All of the nearly 500 members of the Minnesota delegation will be provided with colorful brochures to distribute along the way to promote the state as a tourist spot.
Bandsmen and singers will wear red and white badges bearing the messages "Minnesota Says Hello" and "Vacation Land of 10,000 Lakes."
The Minnesota Department of Business Development is co-ordinating the arrangements for Minnesota Day.

Recalling further
I was seven years old at the time, stayed home with Mom. Tensions were high in '62 with the Cuban missile crisis. Our home was built that year and it was within the pretty narrow window when new homes had "fallout shelters." Remember on "Happy Days" when the characters got tired of "prepping" for nuclear disaster? They figured that if such a catastrophe were to happen, life wouldn't be worth living anyway. We have used our fallout shelter for storage. It's an option when really bad weather is happening outside. Now that I live alone, I'm not that scared. 
JFK was president when the UMM chorus made its trip to the wondrous Fair with its monorails. He was supposed to be present at the fair for closing ceremonies. He canceled out with the official explanation of illness, but the real reason was urgency for dealing with the missile crisis. 
It's sad that apparently no one had a movie camera along for the men's chorus trip. Oh, to have captured some of those scenes for YouTube today! The people then could not have envisioned anything like YouTube. 

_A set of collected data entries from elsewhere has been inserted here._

(* ===== verification/UploadIndex.v ===== *)
(** What a batch of an upload leaves in the indexes: the fingerprints, the bases that are
    offered, the deltas of a base, and the pairs that wait for the offline pass. *)
From Stdlib Require Import ZArith Lia.
From stdpp Require Import base list gmap.
From S2P Require Import Prelude Types ReqContainers Database Crypto Ingest Library UploadVault.

(** ** The indexes after a batch *)

Lemma InsertSF_push db key buffer : sf_wf db ->
  InsertSF db key buffer 0 = Ok (set_sf db (imap (fun i m => push m (sf_key key (Z.of_nat i)) (slice buffer 0 CHUNK_HASH_SIZE)) (sfObj_ db))).
Proof.
  intros W. destruct (sf_cases db W) as (m0 & m1 & m2 & E & _). unfold InsertSF. rewrite E. cbn -[sf_key slice]. reflexivity.
Qed.
Lemma push_elem {V} (m : gmap bytes (list V)) k x f l y : push m k x !! f = Some l -> y ∈ l -> f = k /\ y = x \/ exists l0, m !! f = Some l0 /\ y ∈ l0.
Proof.
  unfold push. intros [[<- <-]|[_ E]]%lookup_insert_Some Hy; [|right; by exists l].
  apply elem_of_app in Hy as [Hy|Hy]; [|left; by apply list_elem_of_singleton in Hy]. destruct (m !! k) as [l0|] eqn:E; [right; by exists l0|by apply elem_of_nil in Hy].
Qed.
Lemma push_keeps {V} (m : gmap bytes (list V)) k x f l y : m !! f = Some l -> y ∈ l -> exists l', push m k x !! f = Some l' /\ y ∈ l'.
Proof.
  intros E Hy. unfold push. destruct (decide (f = k)) as [->|N]; [|exists l; by rewrite lookup_insert_ne].
  rewrite lookup_insert_eq, E. eexists. split; [done|]. cbn. apply elem_of_app. by left.
Qed.

(** What [Ocall_UpdateOutIndex] does to the index: the new chunks enter it. *)
Definition index_outs (m : gmap bytes bytes) (outs : list OutQueryEntry) : gmap bytes bytes :=
  fold_left (fun m o => if oq_dedupFlag o =? UNIQUE then <[oq_chunkHash o := oq_chunkAddr o]> m else m) outs m.
Definition becomes_base (o : OutQueryEntry) : Prop := oq_dedupFlag o = UNIQUE /\ oq_deltaFlag o = NO_DELTA /\ oq_offlineFlag o = 0.
(** [k] is offered under the [i]-th feature [f]. *)
Definition offered_as (db : IndexStore) (i : nat) (f k : bytes) : Prop := exists m l, sfObj_ db !! i = Some m /\ m !! f = Some l /\ k ∈ l.
Lemma offered_as_any db k : offered db k <-> exists i f, offered_as db i f k.
Proof. unfold offered, offered_as. split; [intros (i & m & f & l & R); by exists i, f, m, l|intros (i & f & m & l & R); by exists i, m, f, l]. Qed.

Record updated (db : IndexStore) (outs : list OutQueryEntry) (db' : IndexStore) : Prop := {
  ud_index : indexObj_ db' = index_outs (indexObj_ db) outs;
  ud_frame : (delta_index db', _local_tmp_map db', _local_map db', skipMap db') = (delta_index db, _local_tmp_map db, _local_map db, skipMap db) /\
    (_cold_map db', _cold_container_vector db', _cold_container_set db') = (_cold_map db, _cold_container_vector db, _cold_container_set db);
  ud_sf : sf_wf db';
  ud_offers : forall i f k, offered_as db' i f k -> offered_as db i f k \/
    exists o, o ∈ outs /\ becomes_base o /\ oq_chunkHash o = k /\ f = sf_key (oq_superfeature o) (Z.of_nat i) /\ (i < 3)%nat;
  ud_more : forall i f k, offered_as db i f k -> offered_as db' i f k
}.
Lemma updated_refl db outs : sf_wf db -> Forall (fun o => oq_dedupFlag o <> UNIQUE) outs -> updated db outs db.
Proof.
  intros W Q. split; try done; [|by left]. unfold index_outs. induction Q as [|o outs N _ IH]; [done|]. cbn [fold_left]. by rewrite (proj2 (Z.eqb_neq _ _) N).
Qed.
Lemma updated_app db outs db1 outs' db2 : updated db outs db1 -> updated db1 outs' db2 -> updated db (outs ++ outs') db2.
Proof.
  intros [I1 [F1 G1] W1 O1 M1] [I2 [F2 G2] W2 O2 M2]. split; [|split|..]; try done.
  - unfold index_outs in *. by rewrite fold_left_app, I2, I1.
  - by rewrite F2, F1.
  - by rewrite G2, G1.
  - intros i f k H'. apply O2 in H' as [H'|(o & Ho & R)]; [|right; exists o; split; [apply elem_of_app; by right|done]].
    apply O1 in H' as [?|(o & Ho & R)]; [by left|]. right. exists o. split; [apply elem_of_app; by left|done].
  - intros i f k H'. by apply M2, M1.
Qed.

Lemma update_out_updated db o db' : sf_wf db -> update_out db o = Ok db' ->
  (oq_dedupFlag o = UNIQUE -> blen (oq_chunkHash o) = 32 /\ blen (oq_chunkAddr o) = 144) -> updated db [o] db'.
Proof.
  intros W E Ln. unfold update_out in E. destruct (Z.eqb_spec (oq_dedupFlag o) UNIQUE) as [Un|N]; [|injection E as <-; apply updated_refl; [done|by constructor]].
  destruct (Ln Un) as [Lh La]. unfold InsertBothBuffer, sizeof_RecipeEntry in E. change CHUNK_HASH_SIZE with 32 in E. rewrite slice_32, slice_144 in E by done.
  set (db1 := set_index db _) in E. assert (W1 : sf_wf db1) by exact W.
  assert (U1 : indexObj_ db1 = index_outs (indexObj_ db) [o]) by (unfold index_outs; cbn [fold_left]; by rewrite Un, Z.eqb_refl).
  destruct ((oq_deltaFlag o =? NO_DELTA) && (oq_offlineFlag o =? 0)) eqn:C.
  - apply andb_true_iff in C as [C1 C2]. boolz. destruct (InsertSF_ok db1 (oq_superfeature o) (oq_chunkHash o) 0 W1 ltac:(lia)) as (db2 & E' & W2 & _).
    rewrite E in E'. injection E' as <-. rewrite InsertSF_push in E by done. change CHUNK_HASH_SIZE with 32 in E. rewrite slice_32 in E by done. injection E as <-.
    split; try done.
    + intros i f k (m & l & Hi & Hf & Hk). cbn [sfObj_ set_sf] in Hi. apply list_lookup_imap_Some in Hi as (m0 & Hi & ->).
      destruct (push_elem _ _ _ _ _ _ Hf Hk) as [[-> ->]|(l0 & Hl & Hk0)]; [right|left; by exists m0, l0].
      exists o. split; [left|]. split; [done|]. split; [done|]. split; [done|]. destruct (sf_cases db W) as (n0 & n1 & n2 & E & _).
      apply lookup_lt_Some in Hi. change (sfObj_ db1) with (sfObj_ db) in Hi. by rewrite E in Hi.
    + intros i f k (m & l & Hi & Hf & Hk). destruct (push_keeps m (sf_key (oq_superfeature o) (Z.of_nat i)) (oq_chunkHash o) f l k Hf Hk) as (l' & Hl & Hk').
      eexists _, l'. cbn [sfObj_ set_sf]. rewrite list_lookup_imap. change (sfObj_ db1) with (sfObj_ db). rewrite Hi. by split.
  - injection E as <-. split; try done. by left.
Qed.
Lemma update_outs_updated outs : forall db db', sf_wf db -> update_outs db outs = Ok db' ->
  Forall (fun o => oq_dedupFlag o = UNIQUE -> blen (oq_chunkHash o) = 32 /\ blen (oq_chunkAddr o) = 144) outs -> updated db outs db'.
Proof.
  induction outs as [|o outs IH]; intros db db' W E F; cbn [update_outs] in E.
  - injection E as <-. by apply updated_refl.
  - inv_bind E. apply Forall_cons in F as [Fo F]. pose proof (update_out_updated db o _ W E0 Fo) as U1.
    apply (updated_app db [o] a outs); [exact U1|]. by apply IH; [apply U1|..].
Qed.

Lemma index_outs_lookup outs k : NoDup (map oq_chunkHash outs) -> forall m,
  (forall o, o ∈ outs -> oq_dedupFlag o = UNIQUE -> oq_chunkHash o = k -> index_outs m outs !! k = Some (oq_chunkAddr o)) /\
  (k ∉ new_keys outs -> index_outs m outs !! k = m !! k).
Proof.
  induction outs as [|o outs IH]; intros Nd m; [split; [by intros o ?%elem_of_nil|done]|]. cbn in Nd. apply NoDup_cons in Nd as [No Nd].
  unfold index_outs. cbn [fold_left]. set (m1 := if oq_dedupFlag o =? UNIQUE then _ else m). change (fold_left _ outs m1) with (index_outs m1 outs).
  destruct (IH Nd m1) as [I1 I2]. assert (Ek : oq_dedupFlag o = UNIQUE -> m1 = <[oq_chunkHash o := oq_chunkAddr o]> m) by (intros F; unfold m1; by rewrite F, Z.eqb_refl).
  assert (Nh : oq_chunkHash o ∉ new_keys outs).
  { intros (o' & Ho' & _ & E)%new_keys_elem. apply No. rewrite <- E. by apply list_elem_of_fmap_2. }
  split.
  - intros o' [->|Ho']%elem_of_cons Un <-; [|by apply I1]. rewrite I2 by done. rewrite Ek by done. apply lookup_insert_eq.
  - intros Nk. change (o :: outs) with ([o] ++ outs) in Nk. rewrite new_keys_app in Nk. rewrite I2 by (intros C; apply Nk, elem_of_app; by right).
    unfold m1. case_if; [|done]. boolz. rewrite lookup_insert_ne; [done|]. intros <-. apply Nk, elem_of_app. left. apply new_keys_elem. exists o. split; [left|done].
Qed.

(** *** The deltas of a base *)

Lemma UpdateDeltaIndex_deltas ds b : forall db,
  default [] (delta_index (Ocall_UpdateDeltaIndex db ds) !! b) = default [] (delta_index db !! b) ++ map snd (filter (fun x => fst x = b) ds).
Proof.
  induction ds as [|[b' k] ds IH]; intros db; [by rewrite app_nil_r|]. unfold Ocall_UpdateDeltaIndex in *. cbn [fold_left]. rewrite IH.
  cbn [fst snd]. rewrite filter_cons. cbn [fst]. unfold InsertDeltaIndex, push. cbn [delta_index set_delta]. case_decide as E.
  - rewrite E, lookup_insert_eq. cbn. by rewrite <- app_assoc.
  - by rewrite lookup_insert_ne.
Qed.
Lemma UpdateDeltaIndex_frame ds : forall db, let db' := Ocall_UpdateDeltaIndex db ds in
  indexObj_ db' = indexObj_ db /\ sfObj_ db' = sfObj_ db /\ (_local_tmp_map db', _local_map db', skipMap db') = (_local_tmp_map db, _local_map db, skipMap db) /\
  (_cold_map db', _cold_container_vector db', _cold_container_set db') = (_cold_map db, _cold_container_vector db, _cold_container_set db).
Proof.
  induction ds as [|x ds IH]; intros db; [done|]. unfold Ocall_UpdateDeltaIndex in *. cbn [fold_left]. destruct (IH (InsertDeltaIndex db (fst x) (snd x))) as (-> & -> & -> & ->). done.
Qed.

(** *** The queue of the offline pass *)

(** The old chunks satisfy [O], the new ones [P]; a new chunk is queued once. *)
Record queue_inv (O P : bytes -> Prop) (db : IndexStore) : Prop := {
  qi_pairs : forall A k, _local_tmp_map db !! A = Some k -> O A /\ P k;
  qi_skip : forall A k, k ∈ default [] (skipMap db !! A) -> P k;
  qi_inj : forall A A' k, _local_tmp_map db !! A = Some k -> _local_tmp_map db !! A' = Some k -> A = A';
  qi_apart : forall A A' k, _local_tmp_map db !! A = Some k -> k ∉ default [] (skipMap db !! A')
}.
Lemma queue_inv_impl (O P O' P' : bytes -> Prop) db : (forall k, O k -> O' k) -> (forall k, P k -> P' k) -> queue_inv O P db -> queue_inv O' P' db.
Proof.
  intros HO HP [A B C D]. split; [|by intros X k Hk; eapply HP, B|done|done]. intros X k E. destruct (A X k E). split; auto.
Qed.
Lemma queue_inv_same O P db db' : _local_tmp_map db' = _local_tmp_map db -> skipMap db' = skipMap db -> queue_inv O P db -> queue_inv O P db'.
Proof. intros E1 E2 [A B C D]. split; rewrite ?E1, ?E2; done. Qed.

Definition unqueued (db : IndexStore) (k : bytes) : Prop :=
  (forall A, _local_tmp_map db !! A <> Some k) /\ forall A, k ∉ default [] (skipMap db !! A).
Lemma local_insert_skip db A k A' x : x ∈ default [] (skipMap (local_insert db (A, k)) !! A') ->
  x ∈ default [] (skipMap db !! A') \/ _local_tmp_map db !! A = Some x.
Proof.
  cbn. destruct (_local_tmp_map db !! A) as [prev|]; [|by left]. unfold push. destruct (decide (A' = A)) as [->|N].
  - rewrite lookup_insert_eq. cbn. intros [?|Hx]%elem_of_app; [by left|]. apply list_elem_of_singleton in Hx as ->. by right.
  - rewrite lookup_insert_ne by done. by left.
Qed.
Lemma local_insert_pair db A k B x : _local_tmp_map (local_insert db (A, k)) !! B = Some x -> B = A /\ x = k \/ B <> A /\ _local_tmp_map db !! B = Some x.
Proof. cbn. intros [[<- <-]|[N E]]%lookup_insert_Some; [by left|by right]. Qed.
Lemma local_insert_inv O P db A k : queue_inv O P db -> O A -> P k -> unqueued db k -> queue_inv O P (local_insert db (A, k)).
Proof.
  intros [Pa Sk In Ap] HO HP [N1 N2]. split.
  - intros B x [[-> ->]|[_ E]]%local_insert_pair; [done|by eapply Pa].
  - intros B x Hx. apply local_insert_skip in Hx as [Hx|E]; [by eapply Sk|by eapply Pa].
  - intros B B' x [[-> ->]|[NB E]]%local_insert_pair [[-> Ex]|[NB' E']]%local_insert_pair; try done.
    + by destruct (N1 B').
    + subst x. by destruct (N1 B).
    + by eapply In.
  - intros B B' x HB Hx. apply local_insert_pair in HB as [[-> ->]|[NB E]]; apply local_insert_skip in Hx as [Hx|E'].
    + by apply (N2 B').
    + by apply (N1 A).
    + by apply (Ap _ B' _ E).
    + apply NB. by eapply In.
Qed.
Lemma LocalInsert_inv O P bm : (forall A k, (A, k) ∈ bm -> O A /\ P k) -> NoDup (map snd bm) -> forall db,
  queue_inv O P db -> Forall (unqueued db) (map snd bm) -> queue_inv O P (Ocall_LocalInsert db bm).
Proof.
  induction bm as [|[A k] bm IH]; intros Hp Nd db Q F; [done|]. cbn [map snd] in *. apply NoDup_cons in Nd as [Nk Nd]. apply Forall_cons in F as [Fk F].
  unfold Ocall_LocalInsert in *. cbn [fold_left]. destruct (Hp A k ltac:(left)) as [HO HP]. apply IH; [intros B x Hx; by apply Hp; right|done|by apply local_insert_inv|].
  rewrite Forall_forall in F |- *. intros x Hx. destruct (F x Hx) as [N1 N2]. assert (x <> k) by (intros ->; done). split.
  - intros B [[_ E]|[_ E]]%local_insert_pair; [congruence|by apply (N1 B)].
  - intros B Hb. apply local_insert_skip in Hb as [Hb|E]; [by apply (N2 B)|by apply (N1 A)].
Qed.
Lemma LocalInsert_frame bm : forall db, let db' := Ocall_LocalInsert db bm in
  indexObj_ db' = indexObj_ db /\ sfObj_ db' = sfObj_ db /\ (delta_index db', _local_map db') = (delta_index db, _local_map db) /\
  (_cold_map db', _cold_container_vector db', _cold_container_set db') = (_cold_map db, _cold_container_vector db, _cold_container_set db).
Proof.
  induction bm as [|[A k] bm IH]; intros db; [done|]. unfold Ocall_LocalInsert in *. cbn [fold_left]. destruct (IH (local_insert db (A, k))) as (-> & -> & -> & ->). done.
Qed.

The Minnesota Twins were in their second year in 1962 and finished second behind the Yankees in the American League, just five games out. Vic Power was our first baseman and was team MVP. I was a student at Longfellow Elementary School in West Morris. My third grade teacher Lillian Peterson (later Ehlers, living to over 100) got called into the commons one day, then came back to inform us that JFK had been shot. 
On a happy note, let us remember that 1962 was when Gene Chandler had his hit song "Duke of Earl!"